Beyond Preferences in AI Alignment

Philosophical Studies, Nov 2024

The dominant practice of AI alignment assumes (1) that preferences are an adequate representation of human values, (2) that human rationality can be understood in terms of maximizing the satisfaction of preferences, and (3) that AI systems should be aligned with the preferences of one or more humans to ensure that they behave safely and in accordance with our values. Whether implicitly followed or explicitly endorsed, these commitments constitute what we term a preferentist approach to AI alignment. In this paper, we characterize and challenge the preferentist approach, describing conceptual and technical alternatives that are ripe for further research.

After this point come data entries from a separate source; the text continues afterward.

(** A loop whose turns each change their own level: the result at a level is
    what its turn makes of the heap at the start. *)
Lemma for_levels_spec (body : nodes -> nat -> option nodes) (new : nat -> addr -> option zskiplistLevel) (n : nat) : forall from h,
  (forall g m, (from <= m < from + n)%nat -> same_data h g -> (forall b, get_level g b m = get_level h b m) ->
     exists g', body g m = Some g' /\ same_data g g' /\
       forall b m', get_level g' b m' = if decide (m' = m) then new m b else get_level g b m') ->
  exists h', for_levels n from body h = Some h' /\ same_data h h' /\
    forall b m, get_level h' b m = if decide (from <= m < from + n)%nat then new m b else get_level h b m.
Proof.
  induction n as [|n IH]; intros from h Hbody.
  { exists h. split; [done|]. split; [done|]. intros b m. by rewrite decide_False by lia. }
  cbn [for_levels]. destruct (Hbody h from ltac:(lia)) as (g & -> & Hd & Hg); [done|done|]. cbn [mbind option_bind].
  destruct (IH (S from) g) as (h' & -> & Hd' & Hh').
  { intros g2 m Hm Hd2 Hl2. apply Hbody; [lia|intros a; by rewrite Hd2, Hd|].
    intros b. rewrite Hl2, Hg. by rewrite decide_False by lia. }
  exists h'. split; [done|]. split; [intros a; by rewrite Hd', Hd|]. intros b m. rewrite Hh'.
  destruct (decide (m = from)) as [->|Hne].
  - rewrite decide_False by lia. rewrite Hg. by rewrite !decide_True by lia.
  - destruct (decide (S from <= m < S from + n)%nat); [by rewrite decide_True by lia|].
    rewrite decide_False by lia. rewrite Hg. by rewrite decide_False.
Qed.

Lemma get_level_insert h x n b m : get_level (<[x := n]> h) b m = if decide (b = x) then level n !! m else get_level h b m.
Proof. unfold get_level. destruct (decide (b = x)) as [->|]; [by rewrite lookup_insert_eq|by rewrite lookup_insert_ne]. Qed.

Lemma data_insert h x n b : data (<[x := n]> h) b = if decide (b = x) then Some (obj n, score n, backward n, length (level n)) else data h b.
Proof. unfold data. destruct (decide (b = x)) as [->|]; [by rewrite lookup_insert_eq|by rewrite lookup_insert_ne]. Qed.

Lemma set_backward_spec h a (p : option addr) o s (w : option addr) t :
  data h a = Some (o, s, w, t) ->
  exists h', set_backward h a p = Some h' /\ (forall b m, get_level h' b m = get_level h b m) /\
    forall b, data h' b = if decide (b = a) then Some (o, s, p, t) else data h b.
Proof.
  unfold data, set_backward. destruct (h !! a) as [n|] eqn:Ha; [|done]. cbn. intros [= <- <- <- <-].
  eexists. split; [done|]. split.
  - intros b m. rewrite get_level_insert. destruct (decide (b = a)) as [->|]; [|done]. cbn. unfold get_level. by rewrite Ha.
  - intros b. destruct (decide (b = a)) as [->|]; [by rewrite lookup_insert_eq|by rewrite lookup_insert_ne].
Qed.

End Heap.


(** ** The state of a list *)

Section Rep.
Abbreviation nodes := (gmap addr zskiplistNode).
Implicit Types (h g : nodes) (zsl : zskiplist) (es l : list elem) (e : elem) (hd a b : addr) (i j p q : nat).

(** The address of the element before position [p]. *)
Definition prev es p : option addr := match p with O => None | S q => eaddr <$> es !! q end.

(** The number of levels in use. *)
Definition top es : nat := foldr Nat.max 1%nat (heights es).

Record nodes_ok hd h es : Prop := NodesOk {
  no_nodup : NoDup (hd :: (eaddr <$> es));
  no_head : exists o s w, data h hd = Some (o, s, w, ZSKIPLIST_MAXLEVEL);
  no_elem : forall p e, es !! p = Some e -> data h (eaddr e) = Some (Some (eobj e), escore e, prev es p, eheight e);
  no_height : Forall (fun e => (1 <= eheight e <= ZSKIPLIST_MAXLEVEL)%nat) es
}.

We first survey the limits of rational choice theory as a descriptive model, explaining how preferences fail to capture the thick semantic content of human values, and how utility representations neglect the possible incommensurability of those values. We then critique the normativity of expected utility theory (EUT) for humans and AI, drawing upon arguments showing how rational agents need not comply with EUT, while highlighting how EUT is silent on which preferences are normatively acceptable. Finally, we argue that these limitations motivate a reframing of the targets of AI alignment: Instead of alignment with the preferences of a human user, developer, or humanity-writ-large, AI systems should be aligned with normative standards appropriate to their social roles, such as the role of a general-purpose assistant. Furthermore, these standards should be negotiated and agreed upon by all relevant stakeholders. On this alternative conception of alignment, a multiplicity of AI systems will be able to serve diverse ends, aligned with normative standards that promote mutual benefit and limit harm despite our plural and divergent values.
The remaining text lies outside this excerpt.